Was die Anzahl und den Bedarf an Parkplätzen angeht, sehen sie die bereits im Februar 2019 vom Ortschaftsrat vorgeschlagene Variante als völlig ausreichend an. Und sie bringen einen weiteren Aspekt in die Diskussion: Der vor der Sanierung der L94 ausgeschilderte Parkplatz am Sportplatz könnte wieder als Parkmöglichkeit für den Wanderweg ausgewiesen werden. Ein paar hundert Meter zusätzlichen Wegs sollten für die Wanderer kein Problem darstellen.
Kostenbetrachtung
In Bezug auf die Rückbaukosten, die Bürgermeister Pfundstein in den Raum gestellt hatte, vertreten sie den Standpunkt, dass der Rückbau des Baulagers in den Ursprungszustand „Wiese“ im Sanierungsauftrag der L94 enthalten war. Somit könne man hier aktuell nicht von Rückbaukosten sprechen. Man spreche von teilweise eingesparten Entsorgungskosten von Aushubmaterial der L94 und einem Großteil des Entsorgungsmaterials der Sanierung der Wiesenfeldstraße. Hätte die Verwaltung den Empfehlungsbeschluss des Ortschaftsrates vom Februar 2019 verfolgt, hätte man trotzdem Entsorgungskosten gespart und keine „Rückbaukosten“. Mehr noch: Der Parkplatz wäre fertig und könnte ohne Probleme und Einwände genutzt werden.

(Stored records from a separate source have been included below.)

(** X6: a version that [run_hmmscan_version] or [run_hmmsearch_version]
    returns is one word: it is not empty and holds no whitespace. *)
Theorem version_is_one_word (st st' : State TopHits) (version : string) :
  (run_hmmscan_version W st = (Return version, st') -> is_token version)
  /\ (run_hmmsearch_version W st = (Return version, st') -> is_token version).
Proof.
  assert (Hfield : forall (line : string) (s s' : State TopHits),
             index (Py.split_ws line) 2 s = (Return version, s') -> is_token version).
  { intros line s s' H. unfold index in H.
    destruct (nth_error (Py.split_ws line) 2) as [field|] eqn:E; [|discriminate].
    inversion H; subst.
    pose proof (split_ws_tokens line) as Hall. rewrite Forall_forall in Hall.
    apply Hall. eapply nth_error_In; eassumption. }
  split; intros H.
  - unfold run_hmmscan_version, bind in H.
    destruct (run_hmmscan_help W st) as [[help|e] st1]; [|discriminate].
    destruct (index (Py.split Py.LF help) 1 st1) as [[line|e] st2]; [|discriminate].
    exact (Hfield _ _ _ H).
  - unfold run_hmmsearch_version, bind in H.
    destruct (py_execute W _ None st) as [[result|e] st1]; [|discriminate].
    destruct (negb (Py.startswith (stdout result) "# hmmsearch")); [discriminate|].
    destruct (index (Py.split Py.LF (stdout result)) 1 st1) as [[line|e] st2];
      [|discriminate].
    exact (Hfield _ _ _ H).
Qed.

End Timers.

(** ** Processes and files *)

Section Processes.

Context {TopHits QueryResult : Type} (W : World TopHits QueryResult).
Local Open Scope py_scope.

Lemma help_launches_at_most_once (st : State TopHits) :
  length (launched (trace (snd (run_hmmscan_help W st))))
  <= S (length (launched (trace st))).
Proof.
  destruct (Py.truthy (cached_help_text st)) eqn:Hc.
  - rewrite help_cached by assumption. simpl. lia.
  - rewrite help_uncached by assumption. cbv zeta.
    destruct (execute W (trace st) _ None) as [e|result]; simpl.
    + rewrite launched_app, length_app. simpl. lia.
    + destruct (Py.startswith (stdout result) "# hmmscan"); simpl;
        rewrite launched_app, length_app; simpl; lia.
Qed.

Lemma quiet_launches (evs : list (Event TopHits)) :
  forallb (fun ev => negb (is_execute ev) && negb (is_shadow ev)) evs = true ->
  launched evs = [].
Proof.
  intros H. apply launched_none.
  apply (forallb_weaken _ _ _ (fun ev Hev => proj1 (andb_prop _ _ Hev)) H).
Qed.

(** X7: once the help text is cached, [run_hmmscan] on a non-empty query
    launches exactly one process, the search, and takes the decision on
    [--cpu] from the cached text without asking the binary again. *)
Theorem warm_cache_saves_the_probe
        (target_hmmfile sequence : string)
        (opts : option (list string)) (results_file : option string)
        (st : State TopHits) :
  Py.truthy (cached_help_text st) = true ->
  sequence <> "" ->
  launched (trace (snd (run_hmmscan W target_hmmfile sequence opts results_file st)))
  = (launched (trace st)
       ++ [hmmscan_command (get_config W) (cached_help_text st) target_hmmfile opts])%list.
Proof.
  intros Hwarm Hq.
  destruct (hmmscan_subprocess_steps W target_hmmfile sequence (cached_help_text st)
              opts results_file st st Hq (help_cached W st Hwarm))
    as (o & st2 & evs & Hsub & T & F & _).
  destruct (run_hmmscan_steps W _ _ _ _ _ _ _ Hsub) as (evs' & T' & F' & _).
  rewrite T', T, !launched_app. simpl.
  now rewrite (launched_none evs' F'), (quiet_launches evs F), app_nil_r.
Qed.

Lemma hmmsearch_subprocess_launches (command : list string) (target_sequence : string)
      (use_tempfile : bool) (st : State TopHits) :
  length (launched (trace (snd (hmmsearch_subprocess W command target_sequence
                                                     use_tempfile st))))
  <= S (length (launched (trace st))).
Proof.
  unfold hmmsearch_subprocess. destruct use_tempfile.
  - unfold write_text. rewrite bind_call.
    destruct (open_write W _ _ _) as [e|[]]; simpl.
    + rewrite launched_app, length_app. simpl. lia.
    + rewrite bind_time, bind_execute.
      destruct (execute W _ _ None) as [e|result]; simpl.
      * rewrite !launched_app, !length_app. simpl. lia.
      * rewrite !launched_app, !length_app. simpl. lia.
  - rewrite bind_time, bind_execute.
    destruct (execute W _ _ (Some target_sequence)) as [e|result]; simpl.
    + rewrite !launched_app, !length_app. simpl. lia.
    + rewrite !launched_app, !length_app. simpl. lia.
Qed.

(** What follows the subprocess path in [run_hmmsearch] launches nothing. *)
Lemma run_hmmsearch_tail (P : Event TopHits -> bool)
      (query_hmmfile target_sequence : string) (use_tempfile : bool)
      (st st1 : State TopHits) (o : Outcome RunResult) :
  (forall ev, is_execute ev = false -> P ev = true) ->
  hmmsearch_subprocess W (hmmsearch_command (get_config W) (os_devnull W) query_hmmfile)
                       target_sequence use_tempfile (record EvEnterTmp st) = (o, st1) ->
  exists evs,
    trace (snd (run_hmmsearch W query_hmmfile target_sequence use_tempfile st))
    = (trace st1 ++ evs)%list
    /\ forallb P evs = true.
Proof.
  intros HP Hsub. rewrite run_hmmsearch_unfold. cbv zeta.
  unfold try_except_OSError. rewrite hmmsearch_try_split.
  unfold bind at 1. rewrite Hsub. destruct o as [result|e].
  - unfold bind.
    pose proof (hmmsearch_shadow_emits W P query_hmmfile target_sequence
                  use_tempfile (fun ev H _ _ => HP ev H)) as Hshadow.
    destruct (hmmsearch_shadow W _ _ _ st1) as [[[]|e] st2] eqn:E;
      destruct (Hshadow _ _ _ E) as (evs2 & T2 & F2).
    + unfold ret.
      pose proof (hmmsearch_finish_emits W P query_hmmfile result
                    (fun ev H _ => HP ev H)) as Hfinish.
      destruct (hmmsearch_finish W _ _ st2) as [answer st3] eqn:E3.
      destruct (Hfinish _ _ _ E3) as (evs3 & T3 & F3).
      exists (evs2 ++ evs3 ++ [EvLeaveTmp])%list. split.
      * simpl. rewrite T3, T2, <- !app_assoc. reflexivity.
      * rewrite !forallb_app, F2, F3. simpl. now rewrite (HP EvLeaveTmp eq_refl).
    + exists (evs2 ++ [EvLeaveTmp])%list. split.
      * destruct (is_OSError e); simpl; rewrite T2, <- !app_assoc; reflexivity.
      * rewrite forallb_app, F2. simpl. now rewrite (HP EvLeaveTmp eq_refl).
  - exists [EvLeaveTmp]. split.
    + destruct (is_OSError e); reflexivity.
    + simpl. now rewrite (HP EvLeaveTmp eq_refl).
Qed.

(** X8: no call retries.  [run_hmmscan] launches two processes at most, the
    probe and the search, and none on an empty query; [run_hmmsearch]
    launches one at most. *)
Theorem no_call_retries
        (target_hmmfile query_hmmfile sequence : string)
        (opts : option (list string)) (results_file : option string)
        (use_tempfile : bool) (st : State TopHits) :
  length (launched (trace (snd (run_hmmscan W target_hmmfile sequence opts
                                            results_file st))))
  <= length (launched (trace st)) + 2
  /\ launched (trace (snd (run_hmmscan W target_hmmfile "" opts results_file st)))
     = launched (trace st)
  /\ length (launched (trace (snd (run_hmmsearch W query_hmmfile sequence
                                                 use_tempfile st))))
     <= length (launched (trace st)) + 1.
Proof.
  split; [|split; [reflexivity|]].
  - destruct (Py.truthy sequence) eqn:Hq.
    + pose proof (help_launches_at_most_once st) as Hhelp.
      destruct (run_hmmscan_help W st) as [[help|e] st1] eqn:E; simpl in Hhelp.
      * apply truthy_true in Hq.
        destruct (hmmscan_subprocess_steps W target_hmmfile sequence help
                    opts results_file st st1 Hq E)
          as (o & st2 & evs & Hsub & T & F & _).
        destruct (run_hmmscan_steps W _ _ _ _ _ _ _ Hsub) as (evs' & T' & F' & _).
        rewrite T', T, !launched_app, !length_app. simpl.
        rewrite (launched_none evs' F'), (quiet_launches evs F). simpl. lia.
      * unfold run_hmmscan. rewrite Hq. cbn [negb]. unfold bind at 1. rewrite E.
        simpl. lia.
    + unfold run_hmmscan. rewrite Hq. simpl. lia.
  - pose proof (hmmsearch_subprocess_launches
                  (hmmsearch_command (get_config W) (os_devnull W) query_hmmfile)
                  sequence use_tempfile (record EvEnterTmp st)) as Hsub.
    destruct (hmmsearch_subprocess W _ sequence use_tempfile (record EvEnterTmp st))
      as [o st1] eqn:E.
    destruct (run_hmmsearch_tail (fun ev => negb (is_execute ev)) _ _ _ _ _ _
                (fun ev H => f_equal negb H) E) as (evs & T & F).
    rewrite T, launched_app, length_app, (launched_none evs F).
    cbn [snd] in Hsub.
    change (trace (record EvEnterTmp st)) with (trace st ++ [EvEnterTmp])%list in Hsub.
    rewrite launched_app, length_app in Hsub. simpl in *. lia.
Qed.

(** X9: with a binary that does not print the banner and nothing cached,
    [run_hmmscan] raises the error of the probe, and the probe is all it
    did: no search is launched, no file is written, no timer moves. *)
Theorem wrong_binary_stops_hmmscan
        (target_hmmfile sequence : string)
        (opts : option (list string)) (results_file : option string)
        (st : State TopHits) (result : RunResult) :
  sequence <> "" ->
  cached_help_text st = "" ->
  execute W (trace st) [hmmscan (executables (get_config W)); "-h"] None = inr result ->
  Py.startswith (stdout result) "# hmmscan" = false ->
  run_hmmscan W target_hmmfile sequence opts results_file st
  = (Raise (RuntimeError ("unexpected output from hmmscan: "
                            ++ hmmscan (executables (get_config W)) ++ ", check path")),
     record (EvExecute [hmmscan (executables (get_config W)); "-h"] None (inr result)) st).
Proof.
  intros Hq Hcold Hexec Hbanner.
  unfold run_hmmscan. apply truthy_true in Hq. rewrite Hq. cbn [negb].
  unfold bind at 1.
  rewrite help_uncached by (rewrite Hcold; reflexivity). cbv zeta.
  now rewrite Hexec, Hbanner.
Qed.

(** X10: [run_hmmscan] does not catch a failure to launch the search:
    whatever [execute] raises, an [OSError] for a missing binary included,
    reaches the caller, and nothing happens after the launch. *)
Theorem hmmscan_launch_failure_propagates
        (target_hmmfile sequence help : string)
        (opts : option (list string)) (results_file : option string)
        (st st1 : State TopHits) (e : Exn) :
  sequence <> "" ->
  run_hmmscan_help W st = (Return help, st1) ->
  execute W (trace st1) (hmmscan_command (get_config W) help target_hmmfile opts)
          (Some sequence) = inl e ->
  run_hmmscan W target_hmmfile sequence opts results_file st
  = (Raise e,
     record (EvExecute (hmmscan_command (get_config W) help target_hmmfile opts)
                       (Some sequence) (inl e)) st1).
Proof.
  intros Hq Hhelp Hexec.
  unfold run_hmmscan. apply truthy_true in Hq. rewrite Hq. cbn [negb].
  unfold bind at 1. rewrite Hhelp.
  now rewrite bind_time, bind_execute, Hexec.
Qed.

Mit der Umsetzung entsprechend des Empfehlungsbeschlusses des Ortschaftsrates aus dem Februar 2019 würden sich die Anlieger zufrieden geben. Sie haben miteinander diskutiert und sich auf diesen Kompromiss verständigt. „Die zugesagte komplette Rückbauvariante auf den Ursprungszustand »Wiese« wäre zwar wünschenswert, jedoch besteht auch von unserer Seite die Einsicht, den tatsächlich erforderlichen Bedarf an Parkplätzen anzuerkennen. Dieser Bedarf kann mit der Variante des Ortschaftsrates und dem bereits bestehenden Parkplatz am Sportplatz mehr als gedeckt werden“, erklärt Markus Lehmann. Einzige Nebenbedingung: Der Parkplatz soll so gestaltet werden, dass er ausschließlich von PKWs genutzt werden kann.
Gemeinderat entscheidet
Auf Nachfrage der Schwarzwälder Post am gestrigen Tag stellte Bürgermeister Pfundstein nochmals die Vorteile der entstandenen Situation unter die Prämisse des Bedarfs an Parkraum. Die Bau-Firma habe ohne großen Aufwand die Baustelle verlassen können. Gleichzeitig hätte das vor Ort vorhandene Material für die Einebnung des Platzes verwendet werden können. Das habe für die Stadt die Herstellung beziehungsweise Erweiterung der Parkplätze quasi kostenlos möglich gemacht und Rückbaukosten gespart. Umgekehrt hätte das nicht funktioniert, wenn man erst den Ursprungszustand wieder hergestellt hätte, um anschließend wieder eine Parkplatzfläche aufzuschütten. Der Platz sei auf Grundlage einer Skizze des Planungsbüros entstanden und gleich nach Beendigung der Restarbeiten umgesetzt worden. Einen expliziten Auftrag der Stadt gebe es dafür nicht. Der Gemeinderatsbeschluss als Letztentscheidung sei noch zu fassen, wobei mindestens drei Varianten (kein Rückbau, teilweiser Rückbau, kompletter Rückbau) denkbar seien.
Das Verfahren läuft. Der Gemeinderat muss entscheiden. Danach wird die Stadtverwaltung den Beschluss in die Tat umsetzen.